# EXERCISE
Please copy the lines below exactly, from the first one through the line showing "let syn := UDPTokenAttach".

Data items:
⁂

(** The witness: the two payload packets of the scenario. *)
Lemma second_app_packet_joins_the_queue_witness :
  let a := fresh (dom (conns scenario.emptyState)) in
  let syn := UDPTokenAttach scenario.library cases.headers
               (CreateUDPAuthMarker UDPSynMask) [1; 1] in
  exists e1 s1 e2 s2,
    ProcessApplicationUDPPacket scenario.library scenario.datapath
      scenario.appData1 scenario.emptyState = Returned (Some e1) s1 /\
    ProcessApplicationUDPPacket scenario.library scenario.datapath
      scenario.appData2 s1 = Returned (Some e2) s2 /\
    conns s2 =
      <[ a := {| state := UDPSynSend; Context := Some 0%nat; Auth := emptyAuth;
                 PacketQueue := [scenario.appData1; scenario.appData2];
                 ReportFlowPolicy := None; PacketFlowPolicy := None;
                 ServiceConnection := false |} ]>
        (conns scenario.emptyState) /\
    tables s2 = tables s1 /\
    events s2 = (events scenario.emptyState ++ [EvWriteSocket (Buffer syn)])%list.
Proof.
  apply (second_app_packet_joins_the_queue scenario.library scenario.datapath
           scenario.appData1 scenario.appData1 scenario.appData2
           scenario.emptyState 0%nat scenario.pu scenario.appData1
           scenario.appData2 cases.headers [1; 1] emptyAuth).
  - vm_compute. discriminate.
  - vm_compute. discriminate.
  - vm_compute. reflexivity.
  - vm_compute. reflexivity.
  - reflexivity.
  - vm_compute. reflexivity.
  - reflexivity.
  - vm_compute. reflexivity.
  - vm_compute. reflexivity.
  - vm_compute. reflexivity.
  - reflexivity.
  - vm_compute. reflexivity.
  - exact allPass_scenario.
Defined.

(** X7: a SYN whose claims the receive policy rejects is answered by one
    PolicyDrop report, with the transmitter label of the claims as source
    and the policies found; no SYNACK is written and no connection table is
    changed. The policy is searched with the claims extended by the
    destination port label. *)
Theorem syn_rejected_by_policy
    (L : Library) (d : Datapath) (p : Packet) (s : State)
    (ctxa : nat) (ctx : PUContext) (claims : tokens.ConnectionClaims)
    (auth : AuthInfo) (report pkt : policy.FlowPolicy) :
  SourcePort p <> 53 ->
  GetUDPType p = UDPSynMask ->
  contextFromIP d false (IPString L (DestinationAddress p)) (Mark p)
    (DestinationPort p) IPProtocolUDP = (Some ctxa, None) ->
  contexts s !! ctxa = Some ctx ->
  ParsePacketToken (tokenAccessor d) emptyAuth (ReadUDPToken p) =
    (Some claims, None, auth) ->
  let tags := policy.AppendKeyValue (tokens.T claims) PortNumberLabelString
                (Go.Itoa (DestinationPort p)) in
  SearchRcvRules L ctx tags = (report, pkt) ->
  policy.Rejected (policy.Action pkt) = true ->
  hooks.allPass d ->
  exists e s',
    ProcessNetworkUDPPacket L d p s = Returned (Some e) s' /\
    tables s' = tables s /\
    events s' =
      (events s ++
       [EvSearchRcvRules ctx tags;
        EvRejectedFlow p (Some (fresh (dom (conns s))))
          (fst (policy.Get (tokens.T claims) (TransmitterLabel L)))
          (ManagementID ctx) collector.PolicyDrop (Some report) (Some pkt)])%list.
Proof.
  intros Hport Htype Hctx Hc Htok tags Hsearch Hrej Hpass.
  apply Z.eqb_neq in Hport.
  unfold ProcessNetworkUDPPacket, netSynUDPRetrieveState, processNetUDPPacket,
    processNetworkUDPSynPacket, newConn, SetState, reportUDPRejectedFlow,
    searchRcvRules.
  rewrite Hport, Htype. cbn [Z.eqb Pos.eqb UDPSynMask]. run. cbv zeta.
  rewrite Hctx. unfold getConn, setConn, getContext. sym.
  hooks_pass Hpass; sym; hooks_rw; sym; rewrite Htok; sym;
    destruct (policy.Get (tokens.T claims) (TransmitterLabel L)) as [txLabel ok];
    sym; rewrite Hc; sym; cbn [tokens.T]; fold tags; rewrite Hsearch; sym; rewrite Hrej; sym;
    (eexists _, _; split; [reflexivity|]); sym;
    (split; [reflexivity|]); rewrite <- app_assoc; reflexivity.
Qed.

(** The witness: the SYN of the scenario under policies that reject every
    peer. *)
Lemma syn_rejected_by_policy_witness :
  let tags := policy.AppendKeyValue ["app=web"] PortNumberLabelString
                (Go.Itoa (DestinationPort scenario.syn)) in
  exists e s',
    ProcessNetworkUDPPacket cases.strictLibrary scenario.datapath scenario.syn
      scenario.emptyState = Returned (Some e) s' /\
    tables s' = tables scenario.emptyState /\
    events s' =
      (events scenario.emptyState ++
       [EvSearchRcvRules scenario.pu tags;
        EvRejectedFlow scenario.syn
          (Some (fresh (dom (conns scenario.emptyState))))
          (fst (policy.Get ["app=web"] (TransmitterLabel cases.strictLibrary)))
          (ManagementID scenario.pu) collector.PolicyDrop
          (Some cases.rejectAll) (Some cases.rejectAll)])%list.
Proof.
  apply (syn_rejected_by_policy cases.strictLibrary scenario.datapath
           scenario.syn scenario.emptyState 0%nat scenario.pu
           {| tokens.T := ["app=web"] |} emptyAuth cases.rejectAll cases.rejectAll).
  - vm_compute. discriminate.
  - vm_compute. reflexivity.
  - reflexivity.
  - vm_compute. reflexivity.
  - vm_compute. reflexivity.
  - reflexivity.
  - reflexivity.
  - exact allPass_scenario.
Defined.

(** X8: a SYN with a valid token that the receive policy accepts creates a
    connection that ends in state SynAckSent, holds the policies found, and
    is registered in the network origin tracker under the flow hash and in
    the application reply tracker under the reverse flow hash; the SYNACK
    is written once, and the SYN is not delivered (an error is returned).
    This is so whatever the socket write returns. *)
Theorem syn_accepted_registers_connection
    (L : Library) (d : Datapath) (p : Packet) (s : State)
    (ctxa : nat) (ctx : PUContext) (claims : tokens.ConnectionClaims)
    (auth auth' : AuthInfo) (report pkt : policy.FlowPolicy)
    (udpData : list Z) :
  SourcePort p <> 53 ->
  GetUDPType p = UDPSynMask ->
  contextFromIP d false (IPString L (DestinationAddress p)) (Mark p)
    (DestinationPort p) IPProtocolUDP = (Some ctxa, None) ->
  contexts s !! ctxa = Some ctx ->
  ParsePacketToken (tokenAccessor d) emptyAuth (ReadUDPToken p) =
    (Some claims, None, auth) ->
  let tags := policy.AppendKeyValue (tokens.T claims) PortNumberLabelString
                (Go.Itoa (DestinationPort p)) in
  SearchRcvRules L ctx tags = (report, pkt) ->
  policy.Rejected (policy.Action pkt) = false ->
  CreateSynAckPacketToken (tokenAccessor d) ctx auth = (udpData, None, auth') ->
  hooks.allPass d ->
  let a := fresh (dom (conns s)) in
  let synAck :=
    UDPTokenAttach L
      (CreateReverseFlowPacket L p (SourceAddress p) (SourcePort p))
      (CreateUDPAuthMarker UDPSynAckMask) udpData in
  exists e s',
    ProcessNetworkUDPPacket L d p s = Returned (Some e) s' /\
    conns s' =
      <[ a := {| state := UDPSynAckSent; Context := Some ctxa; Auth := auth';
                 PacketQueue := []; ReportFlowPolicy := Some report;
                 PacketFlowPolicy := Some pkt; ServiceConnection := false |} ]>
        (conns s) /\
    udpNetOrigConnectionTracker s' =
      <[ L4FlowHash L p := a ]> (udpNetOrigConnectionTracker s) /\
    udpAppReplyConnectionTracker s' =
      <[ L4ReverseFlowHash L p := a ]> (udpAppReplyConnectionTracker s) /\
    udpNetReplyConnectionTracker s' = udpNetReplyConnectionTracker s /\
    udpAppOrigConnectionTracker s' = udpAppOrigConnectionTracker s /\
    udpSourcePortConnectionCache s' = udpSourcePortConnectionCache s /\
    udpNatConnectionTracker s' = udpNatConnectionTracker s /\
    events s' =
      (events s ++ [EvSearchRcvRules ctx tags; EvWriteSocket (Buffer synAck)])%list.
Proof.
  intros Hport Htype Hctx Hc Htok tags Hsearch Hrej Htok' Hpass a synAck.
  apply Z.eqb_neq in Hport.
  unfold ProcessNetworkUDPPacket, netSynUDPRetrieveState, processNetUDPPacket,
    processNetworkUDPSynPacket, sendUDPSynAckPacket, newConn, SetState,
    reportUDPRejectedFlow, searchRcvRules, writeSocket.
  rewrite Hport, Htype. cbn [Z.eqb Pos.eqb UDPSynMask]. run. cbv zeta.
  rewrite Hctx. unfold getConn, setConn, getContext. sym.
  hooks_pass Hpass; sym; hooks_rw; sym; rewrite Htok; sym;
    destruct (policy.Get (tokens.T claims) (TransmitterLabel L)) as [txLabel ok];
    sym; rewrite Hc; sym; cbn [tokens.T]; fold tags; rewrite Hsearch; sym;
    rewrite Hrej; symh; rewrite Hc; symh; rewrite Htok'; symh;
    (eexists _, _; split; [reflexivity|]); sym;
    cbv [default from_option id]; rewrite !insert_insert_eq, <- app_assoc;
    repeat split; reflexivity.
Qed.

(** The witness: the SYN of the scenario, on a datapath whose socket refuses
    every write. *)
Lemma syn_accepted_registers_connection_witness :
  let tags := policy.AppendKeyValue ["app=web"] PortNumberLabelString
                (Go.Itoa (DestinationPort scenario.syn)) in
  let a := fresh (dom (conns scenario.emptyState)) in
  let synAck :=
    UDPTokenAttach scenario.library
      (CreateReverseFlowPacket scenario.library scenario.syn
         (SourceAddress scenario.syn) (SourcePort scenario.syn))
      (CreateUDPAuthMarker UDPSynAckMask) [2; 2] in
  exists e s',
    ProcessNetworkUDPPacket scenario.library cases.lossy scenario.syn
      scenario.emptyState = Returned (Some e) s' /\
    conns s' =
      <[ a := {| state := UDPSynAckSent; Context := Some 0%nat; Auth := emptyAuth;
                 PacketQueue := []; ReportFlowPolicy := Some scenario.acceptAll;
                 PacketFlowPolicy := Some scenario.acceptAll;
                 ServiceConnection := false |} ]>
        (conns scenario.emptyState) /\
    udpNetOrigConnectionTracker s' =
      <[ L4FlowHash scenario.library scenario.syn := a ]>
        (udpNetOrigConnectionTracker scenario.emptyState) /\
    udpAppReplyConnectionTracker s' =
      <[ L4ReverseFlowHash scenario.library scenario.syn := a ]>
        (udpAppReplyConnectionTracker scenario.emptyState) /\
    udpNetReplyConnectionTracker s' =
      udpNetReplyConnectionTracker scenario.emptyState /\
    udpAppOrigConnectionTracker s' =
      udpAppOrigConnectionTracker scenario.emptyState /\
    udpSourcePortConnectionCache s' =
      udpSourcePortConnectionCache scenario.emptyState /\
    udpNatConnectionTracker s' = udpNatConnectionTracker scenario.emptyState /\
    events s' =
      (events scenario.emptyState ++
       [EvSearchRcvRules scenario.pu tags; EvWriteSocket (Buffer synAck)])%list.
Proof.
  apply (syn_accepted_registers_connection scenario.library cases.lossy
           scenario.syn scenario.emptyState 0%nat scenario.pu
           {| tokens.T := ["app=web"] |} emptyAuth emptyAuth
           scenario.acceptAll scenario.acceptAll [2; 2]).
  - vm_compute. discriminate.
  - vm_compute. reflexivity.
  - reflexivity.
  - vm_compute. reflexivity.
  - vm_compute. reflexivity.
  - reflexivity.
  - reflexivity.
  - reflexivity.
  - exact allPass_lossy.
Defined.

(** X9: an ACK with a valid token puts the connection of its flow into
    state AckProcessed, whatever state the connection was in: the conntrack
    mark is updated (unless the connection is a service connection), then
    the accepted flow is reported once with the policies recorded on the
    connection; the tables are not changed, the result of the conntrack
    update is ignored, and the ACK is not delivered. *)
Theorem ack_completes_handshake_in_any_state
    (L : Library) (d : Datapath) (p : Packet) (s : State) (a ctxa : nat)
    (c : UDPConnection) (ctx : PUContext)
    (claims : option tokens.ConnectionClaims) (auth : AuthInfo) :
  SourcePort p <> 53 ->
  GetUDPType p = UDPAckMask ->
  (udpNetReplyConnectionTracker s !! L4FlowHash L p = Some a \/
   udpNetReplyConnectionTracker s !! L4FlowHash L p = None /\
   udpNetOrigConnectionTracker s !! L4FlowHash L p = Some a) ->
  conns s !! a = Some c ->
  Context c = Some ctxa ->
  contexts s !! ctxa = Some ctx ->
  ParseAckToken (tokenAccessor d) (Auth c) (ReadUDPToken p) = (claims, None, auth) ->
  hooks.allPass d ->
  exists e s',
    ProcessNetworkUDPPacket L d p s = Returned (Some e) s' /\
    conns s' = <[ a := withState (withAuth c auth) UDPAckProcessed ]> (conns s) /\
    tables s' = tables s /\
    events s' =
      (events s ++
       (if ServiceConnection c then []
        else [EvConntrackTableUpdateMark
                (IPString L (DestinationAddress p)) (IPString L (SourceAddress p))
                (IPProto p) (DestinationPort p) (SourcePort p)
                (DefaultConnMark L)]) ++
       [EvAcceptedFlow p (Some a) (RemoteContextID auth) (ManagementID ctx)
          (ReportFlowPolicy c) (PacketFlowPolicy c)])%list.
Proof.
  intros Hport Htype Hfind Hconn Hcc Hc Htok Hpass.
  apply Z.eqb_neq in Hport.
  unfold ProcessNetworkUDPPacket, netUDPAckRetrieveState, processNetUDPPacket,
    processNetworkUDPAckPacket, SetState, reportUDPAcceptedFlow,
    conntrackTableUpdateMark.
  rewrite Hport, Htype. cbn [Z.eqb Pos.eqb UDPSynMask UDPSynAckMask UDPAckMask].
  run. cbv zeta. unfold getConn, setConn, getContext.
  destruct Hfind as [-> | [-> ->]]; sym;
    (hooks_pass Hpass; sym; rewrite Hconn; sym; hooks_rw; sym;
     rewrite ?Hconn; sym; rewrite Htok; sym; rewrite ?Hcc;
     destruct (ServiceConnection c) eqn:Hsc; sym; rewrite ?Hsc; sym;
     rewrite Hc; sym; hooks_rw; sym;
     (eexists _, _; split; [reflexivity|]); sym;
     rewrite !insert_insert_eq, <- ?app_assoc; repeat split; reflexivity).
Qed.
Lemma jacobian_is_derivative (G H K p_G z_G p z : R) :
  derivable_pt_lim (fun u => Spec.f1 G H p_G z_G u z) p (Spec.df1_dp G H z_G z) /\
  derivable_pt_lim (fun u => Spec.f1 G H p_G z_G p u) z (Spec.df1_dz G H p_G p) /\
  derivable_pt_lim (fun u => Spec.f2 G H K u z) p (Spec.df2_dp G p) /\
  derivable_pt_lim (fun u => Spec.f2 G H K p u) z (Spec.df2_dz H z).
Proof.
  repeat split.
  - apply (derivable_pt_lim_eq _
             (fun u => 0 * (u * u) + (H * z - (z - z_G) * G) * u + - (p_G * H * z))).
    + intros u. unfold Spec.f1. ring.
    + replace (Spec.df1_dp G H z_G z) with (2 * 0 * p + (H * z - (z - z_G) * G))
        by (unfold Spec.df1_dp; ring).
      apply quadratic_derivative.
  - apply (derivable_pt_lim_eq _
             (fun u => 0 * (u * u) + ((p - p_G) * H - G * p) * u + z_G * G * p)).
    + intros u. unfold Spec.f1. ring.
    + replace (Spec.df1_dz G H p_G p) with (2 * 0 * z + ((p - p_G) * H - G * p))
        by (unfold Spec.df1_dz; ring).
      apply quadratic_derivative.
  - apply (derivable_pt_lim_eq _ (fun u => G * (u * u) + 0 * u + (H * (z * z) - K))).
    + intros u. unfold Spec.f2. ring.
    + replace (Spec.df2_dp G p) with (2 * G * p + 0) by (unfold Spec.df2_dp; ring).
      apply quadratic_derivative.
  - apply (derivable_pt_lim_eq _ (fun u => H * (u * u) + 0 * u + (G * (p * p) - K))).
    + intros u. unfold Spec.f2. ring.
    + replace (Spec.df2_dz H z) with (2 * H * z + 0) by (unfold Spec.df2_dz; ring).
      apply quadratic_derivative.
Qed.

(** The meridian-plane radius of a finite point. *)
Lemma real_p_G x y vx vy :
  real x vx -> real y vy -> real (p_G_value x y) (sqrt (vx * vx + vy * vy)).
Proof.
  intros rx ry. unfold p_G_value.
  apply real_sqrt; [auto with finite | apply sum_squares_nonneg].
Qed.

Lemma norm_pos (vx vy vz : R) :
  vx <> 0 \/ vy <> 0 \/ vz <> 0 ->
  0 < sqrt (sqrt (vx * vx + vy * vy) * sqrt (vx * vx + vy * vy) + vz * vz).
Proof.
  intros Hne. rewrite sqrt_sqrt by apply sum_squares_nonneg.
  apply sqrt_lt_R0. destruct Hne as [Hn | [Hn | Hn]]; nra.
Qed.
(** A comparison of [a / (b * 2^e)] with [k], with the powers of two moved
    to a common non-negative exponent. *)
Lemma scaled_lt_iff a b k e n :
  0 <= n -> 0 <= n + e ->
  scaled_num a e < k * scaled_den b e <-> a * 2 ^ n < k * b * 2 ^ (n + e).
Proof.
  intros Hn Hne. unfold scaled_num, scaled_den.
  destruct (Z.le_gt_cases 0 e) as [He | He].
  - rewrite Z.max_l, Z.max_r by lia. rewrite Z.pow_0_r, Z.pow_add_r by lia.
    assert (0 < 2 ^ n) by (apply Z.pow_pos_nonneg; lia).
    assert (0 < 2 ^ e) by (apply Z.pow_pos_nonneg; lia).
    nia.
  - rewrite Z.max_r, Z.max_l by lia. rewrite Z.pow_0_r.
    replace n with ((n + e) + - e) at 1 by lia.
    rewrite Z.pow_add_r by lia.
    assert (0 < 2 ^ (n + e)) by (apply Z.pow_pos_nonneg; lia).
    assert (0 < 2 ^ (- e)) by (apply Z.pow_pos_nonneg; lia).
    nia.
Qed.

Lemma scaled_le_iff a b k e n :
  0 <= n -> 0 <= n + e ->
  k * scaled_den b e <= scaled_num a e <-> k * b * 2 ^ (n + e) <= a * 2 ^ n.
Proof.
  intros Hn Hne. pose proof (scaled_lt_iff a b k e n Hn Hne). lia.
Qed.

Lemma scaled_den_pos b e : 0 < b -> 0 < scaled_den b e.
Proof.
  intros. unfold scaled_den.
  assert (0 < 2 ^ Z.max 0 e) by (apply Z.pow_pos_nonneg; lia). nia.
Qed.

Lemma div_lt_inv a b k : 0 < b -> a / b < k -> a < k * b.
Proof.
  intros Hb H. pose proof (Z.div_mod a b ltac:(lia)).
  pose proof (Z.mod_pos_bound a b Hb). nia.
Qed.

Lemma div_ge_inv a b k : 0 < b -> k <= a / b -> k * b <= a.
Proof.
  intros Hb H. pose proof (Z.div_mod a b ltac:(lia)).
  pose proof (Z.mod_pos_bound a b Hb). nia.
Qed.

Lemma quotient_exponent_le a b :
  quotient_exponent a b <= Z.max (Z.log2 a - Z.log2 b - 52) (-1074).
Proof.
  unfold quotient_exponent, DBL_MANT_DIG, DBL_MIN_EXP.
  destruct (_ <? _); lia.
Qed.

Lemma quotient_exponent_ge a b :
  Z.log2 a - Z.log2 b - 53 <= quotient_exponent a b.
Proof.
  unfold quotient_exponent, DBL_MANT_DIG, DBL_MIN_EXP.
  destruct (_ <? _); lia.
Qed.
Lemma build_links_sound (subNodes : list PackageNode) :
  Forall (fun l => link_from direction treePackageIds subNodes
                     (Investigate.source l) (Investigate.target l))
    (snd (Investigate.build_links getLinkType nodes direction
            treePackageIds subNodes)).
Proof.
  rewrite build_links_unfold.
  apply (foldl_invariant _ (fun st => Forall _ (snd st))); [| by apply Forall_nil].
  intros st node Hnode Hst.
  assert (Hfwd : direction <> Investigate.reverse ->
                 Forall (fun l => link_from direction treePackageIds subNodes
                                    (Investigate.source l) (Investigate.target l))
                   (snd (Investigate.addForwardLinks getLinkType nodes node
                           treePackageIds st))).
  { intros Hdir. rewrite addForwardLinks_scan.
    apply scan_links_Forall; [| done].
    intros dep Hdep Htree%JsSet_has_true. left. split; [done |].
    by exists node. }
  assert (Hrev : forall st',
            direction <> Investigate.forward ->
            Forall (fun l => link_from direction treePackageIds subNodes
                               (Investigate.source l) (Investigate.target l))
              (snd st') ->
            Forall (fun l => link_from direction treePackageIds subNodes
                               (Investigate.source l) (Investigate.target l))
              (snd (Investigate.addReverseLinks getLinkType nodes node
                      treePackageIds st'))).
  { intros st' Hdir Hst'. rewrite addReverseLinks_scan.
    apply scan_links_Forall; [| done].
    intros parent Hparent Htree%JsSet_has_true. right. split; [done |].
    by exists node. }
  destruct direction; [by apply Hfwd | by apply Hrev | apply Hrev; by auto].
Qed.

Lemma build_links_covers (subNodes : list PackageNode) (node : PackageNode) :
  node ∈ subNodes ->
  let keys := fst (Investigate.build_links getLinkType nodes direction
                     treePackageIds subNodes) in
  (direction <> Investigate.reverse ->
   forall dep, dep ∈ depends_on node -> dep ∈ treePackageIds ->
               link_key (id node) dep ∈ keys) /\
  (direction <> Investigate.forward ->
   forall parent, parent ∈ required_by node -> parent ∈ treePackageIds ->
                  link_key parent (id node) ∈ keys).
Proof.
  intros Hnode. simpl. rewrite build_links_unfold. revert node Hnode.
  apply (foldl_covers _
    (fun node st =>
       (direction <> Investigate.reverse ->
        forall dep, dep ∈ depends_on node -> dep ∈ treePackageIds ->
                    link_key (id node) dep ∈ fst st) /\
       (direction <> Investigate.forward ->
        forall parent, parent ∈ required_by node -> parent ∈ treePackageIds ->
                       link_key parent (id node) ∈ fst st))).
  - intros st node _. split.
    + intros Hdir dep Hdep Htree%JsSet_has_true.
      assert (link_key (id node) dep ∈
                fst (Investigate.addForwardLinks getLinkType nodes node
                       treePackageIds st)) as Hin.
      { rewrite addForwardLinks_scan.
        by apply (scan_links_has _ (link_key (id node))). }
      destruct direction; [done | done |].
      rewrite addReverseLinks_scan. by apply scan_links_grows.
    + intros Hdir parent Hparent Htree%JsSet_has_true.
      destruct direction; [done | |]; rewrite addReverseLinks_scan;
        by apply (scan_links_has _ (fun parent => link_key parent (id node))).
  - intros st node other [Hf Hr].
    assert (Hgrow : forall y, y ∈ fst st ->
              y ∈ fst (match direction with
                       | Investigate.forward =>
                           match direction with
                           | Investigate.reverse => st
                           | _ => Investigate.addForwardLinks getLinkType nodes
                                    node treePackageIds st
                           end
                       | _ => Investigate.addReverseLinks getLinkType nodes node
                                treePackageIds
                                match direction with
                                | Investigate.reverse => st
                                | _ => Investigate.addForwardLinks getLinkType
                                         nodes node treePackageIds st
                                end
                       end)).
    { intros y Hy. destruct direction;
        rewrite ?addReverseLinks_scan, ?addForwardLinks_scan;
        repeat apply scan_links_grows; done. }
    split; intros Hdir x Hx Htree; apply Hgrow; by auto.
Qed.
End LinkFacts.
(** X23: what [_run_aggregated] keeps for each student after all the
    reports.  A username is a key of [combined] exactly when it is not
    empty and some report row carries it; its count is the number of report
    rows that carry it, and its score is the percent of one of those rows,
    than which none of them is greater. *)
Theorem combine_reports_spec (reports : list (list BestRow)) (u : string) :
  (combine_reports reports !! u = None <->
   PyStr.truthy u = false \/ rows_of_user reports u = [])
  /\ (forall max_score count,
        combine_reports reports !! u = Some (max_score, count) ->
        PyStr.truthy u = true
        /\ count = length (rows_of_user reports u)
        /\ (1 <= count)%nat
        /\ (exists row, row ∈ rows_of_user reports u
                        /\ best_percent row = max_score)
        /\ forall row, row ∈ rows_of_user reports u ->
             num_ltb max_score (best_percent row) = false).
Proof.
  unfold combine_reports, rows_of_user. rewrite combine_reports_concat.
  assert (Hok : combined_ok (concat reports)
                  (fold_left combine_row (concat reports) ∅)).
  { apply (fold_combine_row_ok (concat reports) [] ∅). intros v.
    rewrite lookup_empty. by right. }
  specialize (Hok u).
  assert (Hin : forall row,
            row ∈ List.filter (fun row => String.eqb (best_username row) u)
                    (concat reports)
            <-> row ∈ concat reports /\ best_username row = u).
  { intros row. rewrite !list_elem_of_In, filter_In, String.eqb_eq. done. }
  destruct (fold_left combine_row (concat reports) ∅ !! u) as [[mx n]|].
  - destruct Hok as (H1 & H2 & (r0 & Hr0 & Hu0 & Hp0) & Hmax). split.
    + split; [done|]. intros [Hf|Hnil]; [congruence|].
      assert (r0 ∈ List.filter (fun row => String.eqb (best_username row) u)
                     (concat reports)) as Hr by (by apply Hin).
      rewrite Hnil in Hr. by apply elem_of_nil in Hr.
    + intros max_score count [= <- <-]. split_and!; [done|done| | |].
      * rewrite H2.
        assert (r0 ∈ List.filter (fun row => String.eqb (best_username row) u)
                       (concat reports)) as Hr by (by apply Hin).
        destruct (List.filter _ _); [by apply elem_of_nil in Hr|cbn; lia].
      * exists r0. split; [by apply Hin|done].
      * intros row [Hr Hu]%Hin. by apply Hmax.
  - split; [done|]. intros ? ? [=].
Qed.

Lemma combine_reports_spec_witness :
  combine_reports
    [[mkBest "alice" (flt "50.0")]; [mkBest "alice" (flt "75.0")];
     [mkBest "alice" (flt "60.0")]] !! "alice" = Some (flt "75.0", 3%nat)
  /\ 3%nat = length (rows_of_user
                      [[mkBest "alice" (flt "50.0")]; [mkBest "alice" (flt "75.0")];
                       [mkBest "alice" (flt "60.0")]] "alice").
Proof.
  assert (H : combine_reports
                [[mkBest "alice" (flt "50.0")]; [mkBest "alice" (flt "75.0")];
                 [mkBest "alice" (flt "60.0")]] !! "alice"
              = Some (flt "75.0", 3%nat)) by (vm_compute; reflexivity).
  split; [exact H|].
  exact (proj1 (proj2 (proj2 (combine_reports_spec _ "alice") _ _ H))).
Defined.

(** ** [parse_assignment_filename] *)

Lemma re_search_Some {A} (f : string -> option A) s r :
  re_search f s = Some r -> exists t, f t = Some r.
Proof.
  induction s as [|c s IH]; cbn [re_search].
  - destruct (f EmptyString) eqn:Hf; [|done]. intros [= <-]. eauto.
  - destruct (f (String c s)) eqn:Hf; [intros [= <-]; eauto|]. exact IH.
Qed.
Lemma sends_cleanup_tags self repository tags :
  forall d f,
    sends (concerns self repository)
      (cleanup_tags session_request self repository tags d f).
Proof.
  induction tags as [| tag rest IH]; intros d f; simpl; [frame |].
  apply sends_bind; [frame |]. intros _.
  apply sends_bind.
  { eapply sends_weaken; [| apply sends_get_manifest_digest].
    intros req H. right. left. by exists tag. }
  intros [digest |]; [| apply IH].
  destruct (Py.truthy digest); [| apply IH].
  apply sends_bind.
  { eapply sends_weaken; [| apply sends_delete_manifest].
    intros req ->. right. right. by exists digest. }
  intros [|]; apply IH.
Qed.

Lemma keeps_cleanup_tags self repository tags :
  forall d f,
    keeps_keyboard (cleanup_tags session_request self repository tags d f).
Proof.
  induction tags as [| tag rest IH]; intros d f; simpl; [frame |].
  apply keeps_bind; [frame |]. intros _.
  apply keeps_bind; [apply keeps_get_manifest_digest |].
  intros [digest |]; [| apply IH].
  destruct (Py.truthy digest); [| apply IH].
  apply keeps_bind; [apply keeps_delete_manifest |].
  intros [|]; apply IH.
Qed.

⁂

# WRITTEN SOLUTION
(** The witness: the two payload packets of the scenario. *)
Lemma second_app_packet_joins_the_queue_witness :
  let a := fresh (dom (conns scenario.emptyState)) in
  let syn := UDPTokenAttach scenario.library cases.headers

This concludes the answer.